§ Excerpted data:
»»
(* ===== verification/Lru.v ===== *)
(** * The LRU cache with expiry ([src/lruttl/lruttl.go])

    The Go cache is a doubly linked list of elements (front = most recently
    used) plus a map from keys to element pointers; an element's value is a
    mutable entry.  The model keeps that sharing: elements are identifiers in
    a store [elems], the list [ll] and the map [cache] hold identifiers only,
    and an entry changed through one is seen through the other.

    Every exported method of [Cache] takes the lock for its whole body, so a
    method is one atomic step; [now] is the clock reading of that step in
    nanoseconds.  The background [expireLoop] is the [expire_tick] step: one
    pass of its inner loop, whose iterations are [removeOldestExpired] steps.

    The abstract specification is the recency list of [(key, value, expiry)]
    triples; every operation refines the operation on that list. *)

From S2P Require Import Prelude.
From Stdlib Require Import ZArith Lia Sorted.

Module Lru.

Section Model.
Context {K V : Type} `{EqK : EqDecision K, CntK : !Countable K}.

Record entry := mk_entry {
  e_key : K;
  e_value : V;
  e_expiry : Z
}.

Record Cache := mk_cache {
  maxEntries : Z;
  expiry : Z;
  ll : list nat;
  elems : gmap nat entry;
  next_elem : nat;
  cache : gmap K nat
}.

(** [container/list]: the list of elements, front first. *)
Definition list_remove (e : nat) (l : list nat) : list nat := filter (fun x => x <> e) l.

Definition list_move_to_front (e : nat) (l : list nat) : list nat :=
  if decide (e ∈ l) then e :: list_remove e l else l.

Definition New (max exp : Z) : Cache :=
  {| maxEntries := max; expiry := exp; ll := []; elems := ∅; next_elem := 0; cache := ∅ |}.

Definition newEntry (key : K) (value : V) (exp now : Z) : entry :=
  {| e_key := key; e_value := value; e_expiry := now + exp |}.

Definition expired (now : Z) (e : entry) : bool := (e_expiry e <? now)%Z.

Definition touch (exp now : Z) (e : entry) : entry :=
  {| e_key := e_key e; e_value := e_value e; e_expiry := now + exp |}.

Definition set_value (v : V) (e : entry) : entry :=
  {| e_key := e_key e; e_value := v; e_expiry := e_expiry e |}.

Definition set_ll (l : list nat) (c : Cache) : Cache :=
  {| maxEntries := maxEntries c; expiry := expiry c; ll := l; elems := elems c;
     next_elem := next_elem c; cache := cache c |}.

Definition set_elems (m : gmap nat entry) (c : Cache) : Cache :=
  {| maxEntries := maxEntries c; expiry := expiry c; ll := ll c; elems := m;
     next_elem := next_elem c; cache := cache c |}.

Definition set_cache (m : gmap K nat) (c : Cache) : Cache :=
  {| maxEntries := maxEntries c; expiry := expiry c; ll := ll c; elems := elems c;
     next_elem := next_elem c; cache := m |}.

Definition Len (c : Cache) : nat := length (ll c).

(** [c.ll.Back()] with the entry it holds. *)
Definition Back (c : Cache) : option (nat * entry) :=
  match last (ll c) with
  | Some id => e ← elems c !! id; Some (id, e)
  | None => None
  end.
««
»»
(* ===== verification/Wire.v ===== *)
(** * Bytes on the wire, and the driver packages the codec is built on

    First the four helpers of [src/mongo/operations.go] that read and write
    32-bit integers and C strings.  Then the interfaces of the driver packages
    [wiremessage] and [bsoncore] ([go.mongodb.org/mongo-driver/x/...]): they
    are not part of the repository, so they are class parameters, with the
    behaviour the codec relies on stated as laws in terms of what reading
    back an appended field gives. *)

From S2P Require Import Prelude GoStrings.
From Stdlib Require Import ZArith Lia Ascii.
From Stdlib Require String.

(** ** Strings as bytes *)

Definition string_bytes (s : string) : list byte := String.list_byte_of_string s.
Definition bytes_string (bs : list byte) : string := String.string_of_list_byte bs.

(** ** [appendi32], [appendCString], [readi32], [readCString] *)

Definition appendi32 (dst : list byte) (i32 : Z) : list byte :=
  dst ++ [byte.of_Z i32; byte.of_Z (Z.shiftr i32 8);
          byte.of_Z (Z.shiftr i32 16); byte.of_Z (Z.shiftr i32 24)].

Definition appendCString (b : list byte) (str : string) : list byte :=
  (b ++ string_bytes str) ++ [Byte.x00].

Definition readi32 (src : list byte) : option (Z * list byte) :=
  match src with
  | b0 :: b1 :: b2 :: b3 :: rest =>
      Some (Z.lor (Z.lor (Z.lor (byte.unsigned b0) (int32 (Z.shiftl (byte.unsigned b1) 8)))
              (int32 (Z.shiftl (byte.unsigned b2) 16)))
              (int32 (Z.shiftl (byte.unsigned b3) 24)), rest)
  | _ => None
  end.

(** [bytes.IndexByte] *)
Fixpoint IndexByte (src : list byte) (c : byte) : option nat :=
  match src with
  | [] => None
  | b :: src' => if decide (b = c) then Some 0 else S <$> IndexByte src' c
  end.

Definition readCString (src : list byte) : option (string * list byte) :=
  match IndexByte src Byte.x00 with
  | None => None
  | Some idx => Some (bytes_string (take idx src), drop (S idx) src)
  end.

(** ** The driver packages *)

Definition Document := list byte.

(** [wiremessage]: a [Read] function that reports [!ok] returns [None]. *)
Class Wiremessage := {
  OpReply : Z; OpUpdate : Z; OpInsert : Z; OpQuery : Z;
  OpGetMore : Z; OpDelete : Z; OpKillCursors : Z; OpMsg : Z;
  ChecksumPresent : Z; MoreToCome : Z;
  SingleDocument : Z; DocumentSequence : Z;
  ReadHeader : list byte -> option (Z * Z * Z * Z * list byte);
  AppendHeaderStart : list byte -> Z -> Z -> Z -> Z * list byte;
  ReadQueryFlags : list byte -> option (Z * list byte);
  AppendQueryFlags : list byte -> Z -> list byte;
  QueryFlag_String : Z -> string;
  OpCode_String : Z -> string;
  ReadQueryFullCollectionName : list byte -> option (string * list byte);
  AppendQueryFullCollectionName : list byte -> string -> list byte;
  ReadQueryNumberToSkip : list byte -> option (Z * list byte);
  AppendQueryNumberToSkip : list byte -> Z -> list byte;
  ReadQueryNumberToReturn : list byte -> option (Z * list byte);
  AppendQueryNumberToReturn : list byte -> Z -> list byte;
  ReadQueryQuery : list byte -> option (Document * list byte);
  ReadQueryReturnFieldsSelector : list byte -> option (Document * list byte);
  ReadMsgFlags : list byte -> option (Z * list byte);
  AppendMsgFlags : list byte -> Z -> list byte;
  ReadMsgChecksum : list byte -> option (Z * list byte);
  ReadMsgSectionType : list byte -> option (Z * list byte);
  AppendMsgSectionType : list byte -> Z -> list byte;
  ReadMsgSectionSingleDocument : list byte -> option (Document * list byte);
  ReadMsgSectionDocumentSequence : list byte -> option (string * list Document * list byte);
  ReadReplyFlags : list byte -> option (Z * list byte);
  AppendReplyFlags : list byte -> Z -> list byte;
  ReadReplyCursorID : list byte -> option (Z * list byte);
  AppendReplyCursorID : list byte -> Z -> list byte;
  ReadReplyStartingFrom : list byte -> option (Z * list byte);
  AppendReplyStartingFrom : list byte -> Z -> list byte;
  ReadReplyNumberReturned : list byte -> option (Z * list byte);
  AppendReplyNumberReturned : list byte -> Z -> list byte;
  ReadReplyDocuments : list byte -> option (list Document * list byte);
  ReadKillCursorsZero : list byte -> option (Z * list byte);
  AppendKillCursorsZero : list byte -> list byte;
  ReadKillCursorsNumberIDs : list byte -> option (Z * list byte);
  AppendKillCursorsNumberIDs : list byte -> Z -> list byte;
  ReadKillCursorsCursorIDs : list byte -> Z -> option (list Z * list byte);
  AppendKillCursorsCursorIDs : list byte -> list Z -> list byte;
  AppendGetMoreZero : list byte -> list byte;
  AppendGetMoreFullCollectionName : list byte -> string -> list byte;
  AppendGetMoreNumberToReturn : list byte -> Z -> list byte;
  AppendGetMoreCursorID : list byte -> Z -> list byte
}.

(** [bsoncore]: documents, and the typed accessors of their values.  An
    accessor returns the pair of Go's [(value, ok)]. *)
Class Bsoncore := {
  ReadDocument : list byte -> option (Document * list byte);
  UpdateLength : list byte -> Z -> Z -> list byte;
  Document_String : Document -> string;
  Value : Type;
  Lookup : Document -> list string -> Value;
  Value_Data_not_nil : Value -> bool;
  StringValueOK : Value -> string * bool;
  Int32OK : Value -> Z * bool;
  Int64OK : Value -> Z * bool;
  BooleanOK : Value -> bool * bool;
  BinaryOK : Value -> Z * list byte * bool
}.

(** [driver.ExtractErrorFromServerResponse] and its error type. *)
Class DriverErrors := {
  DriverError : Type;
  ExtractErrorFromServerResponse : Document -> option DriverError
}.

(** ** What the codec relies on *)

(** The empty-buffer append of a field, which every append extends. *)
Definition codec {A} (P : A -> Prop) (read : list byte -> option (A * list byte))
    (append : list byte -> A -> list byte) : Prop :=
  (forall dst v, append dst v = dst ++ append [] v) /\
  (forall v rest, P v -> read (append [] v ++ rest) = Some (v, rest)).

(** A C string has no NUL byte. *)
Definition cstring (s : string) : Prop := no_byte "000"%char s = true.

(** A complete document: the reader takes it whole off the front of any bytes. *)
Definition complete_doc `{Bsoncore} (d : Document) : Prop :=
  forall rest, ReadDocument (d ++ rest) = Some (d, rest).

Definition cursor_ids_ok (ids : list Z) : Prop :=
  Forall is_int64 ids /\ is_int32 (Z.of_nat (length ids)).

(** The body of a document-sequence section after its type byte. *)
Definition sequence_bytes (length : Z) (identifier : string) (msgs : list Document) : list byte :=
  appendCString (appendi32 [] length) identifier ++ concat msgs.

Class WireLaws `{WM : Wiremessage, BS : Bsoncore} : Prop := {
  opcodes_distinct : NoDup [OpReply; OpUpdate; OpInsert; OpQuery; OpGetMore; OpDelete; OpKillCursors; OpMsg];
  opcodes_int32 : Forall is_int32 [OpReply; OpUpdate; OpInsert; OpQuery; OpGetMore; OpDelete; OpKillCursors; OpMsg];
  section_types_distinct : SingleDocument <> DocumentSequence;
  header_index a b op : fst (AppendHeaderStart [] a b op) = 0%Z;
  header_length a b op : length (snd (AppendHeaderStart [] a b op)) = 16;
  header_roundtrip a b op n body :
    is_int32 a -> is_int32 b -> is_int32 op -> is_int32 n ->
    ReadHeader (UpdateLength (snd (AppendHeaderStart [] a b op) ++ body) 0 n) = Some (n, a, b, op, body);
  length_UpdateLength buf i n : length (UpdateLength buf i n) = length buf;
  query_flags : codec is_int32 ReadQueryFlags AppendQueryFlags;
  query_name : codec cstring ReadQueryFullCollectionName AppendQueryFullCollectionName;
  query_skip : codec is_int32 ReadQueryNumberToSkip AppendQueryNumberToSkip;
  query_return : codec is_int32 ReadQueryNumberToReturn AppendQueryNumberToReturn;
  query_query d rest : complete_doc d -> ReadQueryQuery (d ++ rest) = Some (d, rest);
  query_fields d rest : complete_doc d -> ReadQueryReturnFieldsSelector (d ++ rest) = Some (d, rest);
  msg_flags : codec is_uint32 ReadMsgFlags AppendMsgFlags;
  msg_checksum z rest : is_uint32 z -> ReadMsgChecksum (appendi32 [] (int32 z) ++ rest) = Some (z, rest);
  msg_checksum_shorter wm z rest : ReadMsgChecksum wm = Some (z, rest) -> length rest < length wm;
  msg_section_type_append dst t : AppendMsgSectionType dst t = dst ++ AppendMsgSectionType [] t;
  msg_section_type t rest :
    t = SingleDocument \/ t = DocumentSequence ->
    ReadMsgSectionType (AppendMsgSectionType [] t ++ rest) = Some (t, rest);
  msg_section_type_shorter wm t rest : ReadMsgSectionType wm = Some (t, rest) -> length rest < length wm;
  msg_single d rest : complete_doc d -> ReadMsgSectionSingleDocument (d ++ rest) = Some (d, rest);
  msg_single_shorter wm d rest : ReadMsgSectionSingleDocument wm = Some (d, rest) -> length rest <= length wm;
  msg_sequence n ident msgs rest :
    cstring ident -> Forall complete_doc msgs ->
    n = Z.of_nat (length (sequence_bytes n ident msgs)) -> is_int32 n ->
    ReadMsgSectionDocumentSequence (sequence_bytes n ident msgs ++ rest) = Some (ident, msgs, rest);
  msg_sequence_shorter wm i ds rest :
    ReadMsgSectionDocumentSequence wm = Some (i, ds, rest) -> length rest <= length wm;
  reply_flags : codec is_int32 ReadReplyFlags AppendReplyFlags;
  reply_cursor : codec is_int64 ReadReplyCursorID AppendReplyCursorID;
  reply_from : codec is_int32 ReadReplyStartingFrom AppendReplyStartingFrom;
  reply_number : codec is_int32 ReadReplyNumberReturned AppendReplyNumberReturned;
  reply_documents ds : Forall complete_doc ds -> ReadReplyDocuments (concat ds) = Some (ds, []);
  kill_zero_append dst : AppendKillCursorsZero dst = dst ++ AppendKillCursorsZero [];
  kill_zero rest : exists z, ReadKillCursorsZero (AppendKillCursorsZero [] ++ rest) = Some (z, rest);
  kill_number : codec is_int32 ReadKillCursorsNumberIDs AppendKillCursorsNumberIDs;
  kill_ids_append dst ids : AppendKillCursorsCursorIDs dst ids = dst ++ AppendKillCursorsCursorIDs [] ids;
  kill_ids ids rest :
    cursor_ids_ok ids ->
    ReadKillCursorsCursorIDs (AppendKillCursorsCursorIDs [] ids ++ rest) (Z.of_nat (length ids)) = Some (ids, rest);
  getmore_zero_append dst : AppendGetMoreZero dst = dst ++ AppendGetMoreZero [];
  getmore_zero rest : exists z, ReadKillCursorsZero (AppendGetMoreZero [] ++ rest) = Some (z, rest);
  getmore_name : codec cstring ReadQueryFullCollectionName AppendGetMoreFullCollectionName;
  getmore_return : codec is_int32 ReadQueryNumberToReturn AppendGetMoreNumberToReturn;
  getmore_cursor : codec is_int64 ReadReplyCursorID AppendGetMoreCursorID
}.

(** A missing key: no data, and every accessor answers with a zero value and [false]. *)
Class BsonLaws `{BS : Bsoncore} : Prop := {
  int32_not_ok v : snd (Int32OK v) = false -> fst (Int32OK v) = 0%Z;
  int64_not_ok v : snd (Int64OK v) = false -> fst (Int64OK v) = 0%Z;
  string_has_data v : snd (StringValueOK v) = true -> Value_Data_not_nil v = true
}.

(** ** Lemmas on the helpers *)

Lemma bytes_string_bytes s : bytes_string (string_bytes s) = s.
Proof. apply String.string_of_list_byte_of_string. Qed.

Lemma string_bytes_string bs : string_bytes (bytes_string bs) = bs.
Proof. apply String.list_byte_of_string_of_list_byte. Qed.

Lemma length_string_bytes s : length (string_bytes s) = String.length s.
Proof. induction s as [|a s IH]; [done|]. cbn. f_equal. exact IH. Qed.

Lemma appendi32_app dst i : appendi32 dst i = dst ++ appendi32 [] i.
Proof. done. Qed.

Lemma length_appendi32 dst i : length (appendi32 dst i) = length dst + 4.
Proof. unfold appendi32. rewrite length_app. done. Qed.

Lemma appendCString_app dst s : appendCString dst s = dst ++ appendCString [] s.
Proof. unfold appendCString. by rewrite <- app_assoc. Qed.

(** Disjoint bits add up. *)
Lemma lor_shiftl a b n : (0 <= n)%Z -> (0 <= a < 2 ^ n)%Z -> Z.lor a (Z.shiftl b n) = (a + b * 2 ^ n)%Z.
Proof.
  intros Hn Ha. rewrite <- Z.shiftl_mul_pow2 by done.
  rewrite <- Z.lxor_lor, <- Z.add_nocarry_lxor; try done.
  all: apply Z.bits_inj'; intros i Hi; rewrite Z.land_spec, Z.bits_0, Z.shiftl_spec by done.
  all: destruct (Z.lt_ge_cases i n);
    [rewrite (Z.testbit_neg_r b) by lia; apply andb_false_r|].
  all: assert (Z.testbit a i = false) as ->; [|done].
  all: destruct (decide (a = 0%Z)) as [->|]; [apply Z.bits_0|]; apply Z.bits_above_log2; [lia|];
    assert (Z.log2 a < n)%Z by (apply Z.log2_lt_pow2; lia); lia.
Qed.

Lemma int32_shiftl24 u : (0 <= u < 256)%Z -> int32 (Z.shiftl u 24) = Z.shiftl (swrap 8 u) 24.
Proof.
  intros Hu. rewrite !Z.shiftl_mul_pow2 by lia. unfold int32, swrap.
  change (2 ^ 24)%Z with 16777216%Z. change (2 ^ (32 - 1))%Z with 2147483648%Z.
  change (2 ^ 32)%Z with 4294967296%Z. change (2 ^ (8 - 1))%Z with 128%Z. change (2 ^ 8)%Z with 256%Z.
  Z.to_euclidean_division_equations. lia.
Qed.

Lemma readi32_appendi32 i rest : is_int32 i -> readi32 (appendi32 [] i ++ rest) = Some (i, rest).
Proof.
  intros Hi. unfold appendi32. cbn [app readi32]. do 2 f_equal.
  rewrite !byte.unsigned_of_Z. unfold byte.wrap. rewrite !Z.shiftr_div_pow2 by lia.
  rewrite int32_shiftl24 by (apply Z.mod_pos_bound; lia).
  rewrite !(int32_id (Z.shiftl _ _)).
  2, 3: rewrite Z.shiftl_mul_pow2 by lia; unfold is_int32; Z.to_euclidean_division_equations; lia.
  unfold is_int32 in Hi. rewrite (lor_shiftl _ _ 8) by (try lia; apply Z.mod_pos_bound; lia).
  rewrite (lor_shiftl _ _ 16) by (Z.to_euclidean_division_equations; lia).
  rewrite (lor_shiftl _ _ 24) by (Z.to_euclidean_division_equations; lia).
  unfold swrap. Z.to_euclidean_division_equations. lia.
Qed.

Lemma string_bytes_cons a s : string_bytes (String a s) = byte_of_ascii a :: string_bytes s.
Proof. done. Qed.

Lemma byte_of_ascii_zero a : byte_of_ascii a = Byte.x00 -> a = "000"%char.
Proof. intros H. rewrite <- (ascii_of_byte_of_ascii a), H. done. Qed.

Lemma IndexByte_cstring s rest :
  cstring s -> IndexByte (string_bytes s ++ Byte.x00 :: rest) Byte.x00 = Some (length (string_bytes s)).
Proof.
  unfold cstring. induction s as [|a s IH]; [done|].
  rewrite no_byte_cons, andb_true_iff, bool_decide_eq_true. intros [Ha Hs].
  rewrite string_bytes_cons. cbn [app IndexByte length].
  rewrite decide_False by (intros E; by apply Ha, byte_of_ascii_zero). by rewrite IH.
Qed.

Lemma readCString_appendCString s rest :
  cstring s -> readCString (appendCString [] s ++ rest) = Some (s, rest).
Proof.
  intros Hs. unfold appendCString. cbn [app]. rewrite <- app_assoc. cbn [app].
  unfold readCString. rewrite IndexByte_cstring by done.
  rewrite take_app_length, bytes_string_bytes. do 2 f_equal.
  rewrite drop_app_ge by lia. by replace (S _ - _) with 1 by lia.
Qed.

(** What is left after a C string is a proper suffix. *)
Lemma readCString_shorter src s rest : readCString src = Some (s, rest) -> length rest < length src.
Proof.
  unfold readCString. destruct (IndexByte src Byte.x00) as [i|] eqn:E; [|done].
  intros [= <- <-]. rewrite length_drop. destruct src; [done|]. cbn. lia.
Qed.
««
»»
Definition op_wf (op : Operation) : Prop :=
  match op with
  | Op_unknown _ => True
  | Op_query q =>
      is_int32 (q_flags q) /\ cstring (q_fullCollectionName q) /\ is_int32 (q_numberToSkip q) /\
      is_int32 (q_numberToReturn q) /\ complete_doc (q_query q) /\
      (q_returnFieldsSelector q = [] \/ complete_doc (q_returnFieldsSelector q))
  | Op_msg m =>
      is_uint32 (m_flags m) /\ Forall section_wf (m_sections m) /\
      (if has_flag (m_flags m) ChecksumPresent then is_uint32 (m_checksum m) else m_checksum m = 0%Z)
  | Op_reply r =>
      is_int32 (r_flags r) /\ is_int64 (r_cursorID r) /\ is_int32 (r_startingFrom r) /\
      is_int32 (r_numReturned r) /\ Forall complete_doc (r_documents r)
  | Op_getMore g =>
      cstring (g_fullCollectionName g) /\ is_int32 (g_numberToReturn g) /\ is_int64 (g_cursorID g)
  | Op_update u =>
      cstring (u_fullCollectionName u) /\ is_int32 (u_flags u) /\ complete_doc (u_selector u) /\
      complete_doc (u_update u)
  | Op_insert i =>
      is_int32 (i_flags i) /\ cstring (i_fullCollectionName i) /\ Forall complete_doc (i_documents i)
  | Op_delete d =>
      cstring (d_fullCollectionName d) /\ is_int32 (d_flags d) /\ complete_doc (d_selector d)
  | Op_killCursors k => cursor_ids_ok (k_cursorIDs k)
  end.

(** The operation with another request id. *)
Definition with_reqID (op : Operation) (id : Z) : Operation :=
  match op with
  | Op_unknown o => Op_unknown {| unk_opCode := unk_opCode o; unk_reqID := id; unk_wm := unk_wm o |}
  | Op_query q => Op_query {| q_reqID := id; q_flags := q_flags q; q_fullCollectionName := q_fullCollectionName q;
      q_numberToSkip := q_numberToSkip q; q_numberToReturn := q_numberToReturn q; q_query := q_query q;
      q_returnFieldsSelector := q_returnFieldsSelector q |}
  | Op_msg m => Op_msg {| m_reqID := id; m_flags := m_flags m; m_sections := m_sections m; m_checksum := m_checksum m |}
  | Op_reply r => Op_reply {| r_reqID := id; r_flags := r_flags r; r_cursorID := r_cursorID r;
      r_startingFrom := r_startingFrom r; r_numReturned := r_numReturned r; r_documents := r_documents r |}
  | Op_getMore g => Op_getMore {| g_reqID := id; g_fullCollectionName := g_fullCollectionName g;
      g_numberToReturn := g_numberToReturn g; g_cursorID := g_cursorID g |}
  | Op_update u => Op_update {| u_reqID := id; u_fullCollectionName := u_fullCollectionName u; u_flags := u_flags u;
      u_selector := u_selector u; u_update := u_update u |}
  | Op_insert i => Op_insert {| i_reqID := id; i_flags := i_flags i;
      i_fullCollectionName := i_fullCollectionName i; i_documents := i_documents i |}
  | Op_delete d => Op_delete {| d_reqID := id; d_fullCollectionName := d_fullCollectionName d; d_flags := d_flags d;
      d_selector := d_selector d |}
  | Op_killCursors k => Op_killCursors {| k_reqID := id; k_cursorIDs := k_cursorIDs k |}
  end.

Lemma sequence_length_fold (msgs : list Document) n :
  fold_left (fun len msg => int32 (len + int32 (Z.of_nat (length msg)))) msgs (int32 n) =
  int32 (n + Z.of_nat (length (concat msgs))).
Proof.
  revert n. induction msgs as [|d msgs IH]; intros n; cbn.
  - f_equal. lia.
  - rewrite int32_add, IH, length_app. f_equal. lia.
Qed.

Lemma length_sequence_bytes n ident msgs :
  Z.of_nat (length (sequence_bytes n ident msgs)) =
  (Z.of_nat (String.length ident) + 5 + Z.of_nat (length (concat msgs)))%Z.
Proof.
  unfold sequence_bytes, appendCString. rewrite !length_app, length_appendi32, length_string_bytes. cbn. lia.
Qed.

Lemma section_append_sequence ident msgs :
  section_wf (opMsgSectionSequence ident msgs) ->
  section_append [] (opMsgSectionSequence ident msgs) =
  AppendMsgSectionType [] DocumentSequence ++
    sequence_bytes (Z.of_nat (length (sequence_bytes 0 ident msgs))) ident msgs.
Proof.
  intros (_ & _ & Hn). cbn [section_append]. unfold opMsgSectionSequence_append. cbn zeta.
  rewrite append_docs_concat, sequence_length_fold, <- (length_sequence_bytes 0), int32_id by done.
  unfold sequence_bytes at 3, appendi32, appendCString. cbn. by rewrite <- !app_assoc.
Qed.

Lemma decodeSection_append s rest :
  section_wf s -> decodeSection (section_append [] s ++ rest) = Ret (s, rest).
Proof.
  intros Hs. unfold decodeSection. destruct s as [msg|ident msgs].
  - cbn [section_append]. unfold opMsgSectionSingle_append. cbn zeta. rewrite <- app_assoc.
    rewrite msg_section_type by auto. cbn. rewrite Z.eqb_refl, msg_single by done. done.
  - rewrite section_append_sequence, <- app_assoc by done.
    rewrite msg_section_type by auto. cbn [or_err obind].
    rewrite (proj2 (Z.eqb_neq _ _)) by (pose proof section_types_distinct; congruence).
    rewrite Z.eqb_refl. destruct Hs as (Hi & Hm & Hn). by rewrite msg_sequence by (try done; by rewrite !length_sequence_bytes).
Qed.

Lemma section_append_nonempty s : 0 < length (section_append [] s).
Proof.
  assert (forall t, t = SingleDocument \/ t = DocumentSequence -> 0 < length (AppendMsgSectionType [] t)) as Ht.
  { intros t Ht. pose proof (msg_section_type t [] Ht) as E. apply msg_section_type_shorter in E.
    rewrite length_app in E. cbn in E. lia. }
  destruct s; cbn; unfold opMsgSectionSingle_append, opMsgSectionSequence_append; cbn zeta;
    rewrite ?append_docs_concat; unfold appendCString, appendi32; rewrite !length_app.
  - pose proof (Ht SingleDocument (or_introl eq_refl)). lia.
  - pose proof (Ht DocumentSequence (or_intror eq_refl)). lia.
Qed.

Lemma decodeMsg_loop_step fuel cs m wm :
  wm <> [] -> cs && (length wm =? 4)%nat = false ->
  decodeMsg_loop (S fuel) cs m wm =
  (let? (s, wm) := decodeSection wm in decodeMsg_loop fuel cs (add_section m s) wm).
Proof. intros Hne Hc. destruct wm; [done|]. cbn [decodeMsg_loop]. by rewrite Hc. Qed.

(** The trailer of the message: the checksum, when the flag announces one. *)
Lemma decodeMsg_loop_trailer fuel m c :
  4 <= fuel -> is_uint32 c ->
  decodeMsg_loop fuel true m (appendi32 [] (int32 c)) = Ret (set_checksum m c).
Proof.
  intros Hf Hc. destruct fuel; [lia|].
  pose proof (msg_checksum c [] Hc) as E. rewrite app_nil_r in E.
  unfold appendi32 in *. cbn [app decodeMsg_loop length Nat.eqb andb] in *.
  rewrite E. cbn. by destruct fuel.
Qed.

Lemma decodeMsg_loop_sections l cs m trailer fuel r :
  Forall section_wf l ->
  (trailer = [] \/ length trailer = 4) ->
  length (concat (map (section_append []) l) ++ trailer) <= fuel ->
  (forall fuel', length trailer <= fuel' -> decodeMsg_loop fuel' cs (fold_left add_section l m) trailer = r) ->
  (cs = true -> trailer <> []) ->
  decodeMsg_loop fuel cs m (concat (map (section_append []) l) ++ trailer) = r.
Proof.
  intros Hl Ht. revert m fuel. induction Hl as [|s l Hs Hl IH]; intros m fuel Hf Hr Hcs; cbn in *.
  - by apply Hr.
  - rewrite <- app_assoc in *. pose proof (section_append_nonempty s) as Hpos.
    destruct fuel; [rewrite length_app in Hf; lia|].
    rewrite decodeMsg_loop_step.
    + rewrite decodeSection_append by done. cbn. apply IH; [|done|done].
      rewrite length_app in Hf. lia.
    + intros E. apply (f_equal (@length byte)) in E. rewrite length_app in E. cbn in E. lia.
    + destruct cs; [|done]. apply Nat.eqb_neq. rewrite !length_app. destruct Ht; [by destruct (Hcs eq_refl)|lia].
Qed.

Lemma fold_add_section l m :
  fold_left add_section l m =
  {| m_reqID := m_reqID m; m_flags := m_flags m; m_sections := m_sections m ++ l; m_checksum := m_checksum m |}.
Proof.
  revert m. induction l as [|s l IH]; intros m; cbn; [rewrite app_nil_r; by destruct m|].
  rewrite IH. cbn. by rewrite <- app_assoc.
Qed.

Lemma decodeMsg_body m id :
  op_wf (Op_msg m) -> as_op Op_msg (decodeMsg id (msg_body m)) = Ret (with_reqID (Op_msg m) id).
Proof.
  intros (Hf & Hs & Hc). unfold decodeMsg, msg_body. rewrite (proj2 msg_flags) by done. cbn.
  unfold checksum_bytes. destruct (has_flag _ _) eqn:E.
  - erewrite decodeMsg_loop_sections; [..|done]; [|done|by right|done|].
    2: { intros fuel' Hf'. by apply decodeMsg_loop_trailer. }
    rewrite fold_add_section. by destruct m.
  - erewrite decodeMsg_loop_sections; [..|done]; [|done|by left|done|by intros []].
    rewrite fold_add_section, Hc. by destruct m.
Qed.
««
§ Work task: Print the lines above from the one with "(* ===== verification/Lru.v ===== *)" through the one with "used) plus a", both included, exactly as written and nothing more.

§ Exercise solution:
(* ===== verification/Lru.v ===== *)
(** * The LRU cache with expiry ([src/lruttl/lruttl.go])

    The Go cache is a doubly linked list of elements (front = most recently
    used) plus a map from keys to element pointers; an element's value is a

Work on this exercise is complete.